I think toasting rice is a great idea and I've been meaning to do so for a while, I just haven't managed to brew much at all recently. I would think that if you take the tastiest brown rice you've got, boil it, pour the water off the top, and then toast it you'd manage to largely avoid oil problems.
 
I would think that if you take the tastiest brown rice you've got, boil it, pour the water off the top, and then toast it you'd manage to largely avoid oil problems.

Precisely what I shall do. I find that most grains produce better toasted flavor when toasted after an extended hot water soak, rather than toasting when totally dry. I reckon I'll try this next week; I plan on doing two 1-gallon batches, one of a buckwheat mash and one of the rice. I'll probably use red rice, medium-toasted with a goal of hitting an amber ale.
 
Just as you can malt quinoa, millet, etc., couldn't you malt brown rice and use it as a grain in your beer? You could roast the malt to different lovibond to achieve specific flavors as is done with barley. I may have to give it a try.
 
Just as you can malt quinoa, millet, etc., couldn't you malt brown rice and use it as a grain in your beer? You could roast the malt to different lovibond to achieve specific flavors as is done with barley. I may have to give it a try.

By that do you mean the brown rice you can buy in 2# bags at the supermarket? or does it have to be unprocessed? Interesting!
 
If I can find the paper again, I'll post it here. It tested different germinating times and temperatures in brown rice, just the medium hulled kind you'd buy at the store. By soaking it at 30ºC for 4 days, the highest levels of alpha and beta enzymes were achieved. In soaking longer, alpha increased but beta decreased. Therefor 4 days was the optimum. Extending this into real life application. I'd take my BIAB bag, fill it with x lbs of brown rice, fill a bucket with warm water, and let it sit. I'd change the water/ rinse the rice every 12 hours or so. I'd continue this until 4 days had passed. (Note: brown rice can sprout under water) From there, the rice would be sprouted but not malted. I'd then go through the normal procedure of kilning and roasting to various levels.

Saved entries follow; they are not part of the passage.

Lemma recall_shows_entry_at_cursor_witness :
  exists s',
    iteration (mkInput (Exited 0 two_rules_output) key_up 24 ok) entered = (Ok Next, s')
    /\ history_index (tui s') = 1
    /\ (history_index (tui s') = history_index (tui entered) ->
        command_string (tui s') = command_string (tui entered))
    /\ (history_index (tui s') <> history_index (tui entered) ->
        nth_error (command_history (tui entered)) (Z.to_nat (history_index (tui s')))
        = Some (command_string (tui s'))).
Proof.
  refine (recall_shows_entry_at_cursor
            (mkInput (Exited 0 two_rules_output) key_up 24 ok) entered two_rules
            eq_refl _ eq_refl _).
  - intros s. reflexivity.
  - vm_compute. split; discriminate.
Defined.
(* ===== verification/_CoqProject ===== *)
-Q . S2P
Prelude.v
Stage.v
Canvas2D.v
Layout.v
Scene.v
Driver.v
Quiz.v
Page.v
Lemma executeCharge_statistics_witness :
  statusReady (executeCharge "a" 10 "e9" "2024-04-01T08:00:00.000Z"
                 [akku_with_ledger; primary_two])
    = statusReady [akku_with_ledger; primary_two] + 3.
Proof.
  assert (NoDup (List.map Battery.id [akku_with_ledger; primary_two])) as H.
  { apply NoDup_ListNoDup. repeat constructor; cbn; intuition discriminate. }
  apply (executeCharge_statistics "a" 10 "e9" "2024-04-01T08:00:00.000Z"
           [akku_with_ledger; primary_two] akku_with_ledger H).
  reflexivity.
Defined.

(** ** The server *)

(** X18. The upsert endpoint rejects exactly the bodies without an id
    or without a name, and then leaves the table as it is; otherwise it
    answers with the id of the body, the row under that id has a
    non-empty name and size, and every other row is untouched. *)
Theorem post_batteries_outcome (body : Server.Body)
    (db : gmap string Server.Row) :
  match Server.post_batteries body db with
  | (Server.BadRequest, db') =>
      db' = db /\
      (JS.str_falsy (Server.id body) || JS.str_falsy (Server.name body))%bool
        = true
  | (Server.Success i, db') =>
      Server.id body = Some i /\ i <> "" /\
      JS.str_falsy (Server.name body) = false /\
      (exists row,
          db' !! i = Some row /\
          Server.r_name row <> "" /\ Server.r_size row <> "") /\
      (forall j, j <> i -> db' !! j = db !! j)
  end.
Proof.
  unfold Server.post_batteries.
  destruct (Server.id body) as [i|]; cbn [JS.str_falsy];
    [| destruct (Server.name body); split; reflexivity].
  destruct (Server.name body) as [n|]; cbn [JS.str_falsy];
    [| split; [reflexivity | apply orb_true_r]].
  destruct (String.eqb_spec i "") as [Hi | Hi]; cbn [orb];
    [split; reflexivity |].
  destruct (String.eqb_spec n "") as [Hn | Hn];
    [split; reflexivity |].
  split; [reflexivity |]. split; [exact Hi |]. split; [reflexivity |].
  split.
  - eexists. split; [apply lookup_insert_eq |].
    cbn. split; [exact Hn |].
    now apply str_or_nonempty.
  - intros j Hj. now apply lookup_insert_ne.
Qed.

Then I'd probably brew with a single infusion mash, maybe adding some amylase and mashing for several hours or overnight.
 
Worth noting about rice: its gelatinization temperature varies with variety, but is usually between 60 and 70°C (140 to 156°F). Japonica varieties tend to have lower GTs. Compelling!
 
Let us know how the different rice varieties work out for you. When I went GF 7 years ago I became a rice connoisseur and even invested in a $300+ Korean Pressure/Induction Heat rice cooker (worth EVERY penny too). I wasn't aware that California grew the other varieties aside from the standard white, brown, wild, and black in medium, short, and long varieties depending on the grain. I would guess that most of it gets exported since I don't see much of it here on the East Coast.
 
Rice has some interesting flavors. You need more then just the amylase though, you need the free amino nitrogen for the yeast and and you need a glucanase or you'll end up some funk that you can not dance to.
 
I'm not sure... I go through a supplier for my cocktail so it's not something easily found. You might try some digestive aid since our bodies are nothing more then big mash tuns. Look up omega-zyme and compare the "zyme" list to what barley has. You would still need sorghum for the fan though or fermentation would take forever.
 
I dunno, man...I've never had trouble with sorghum-free fermentations. I know other grains lack the FAN, but I've done plenty of non-sorghum GF brews that fermented out plenty quick. I'll look into that omega-zyme, though...I wonder if it'll be remotely cost-effective?
 
Valid point I guess I'm just regurgitating what I've heard. As for the digestion enzymes again I don't use that particular product but it or something like it might work and if it does work then yes it would be much more cost effective. Think along the lines of 50 cents a pound of grain times your grist weight. Which is easily offset by throwing your spent grains to some chickens. Bock Bock Bock.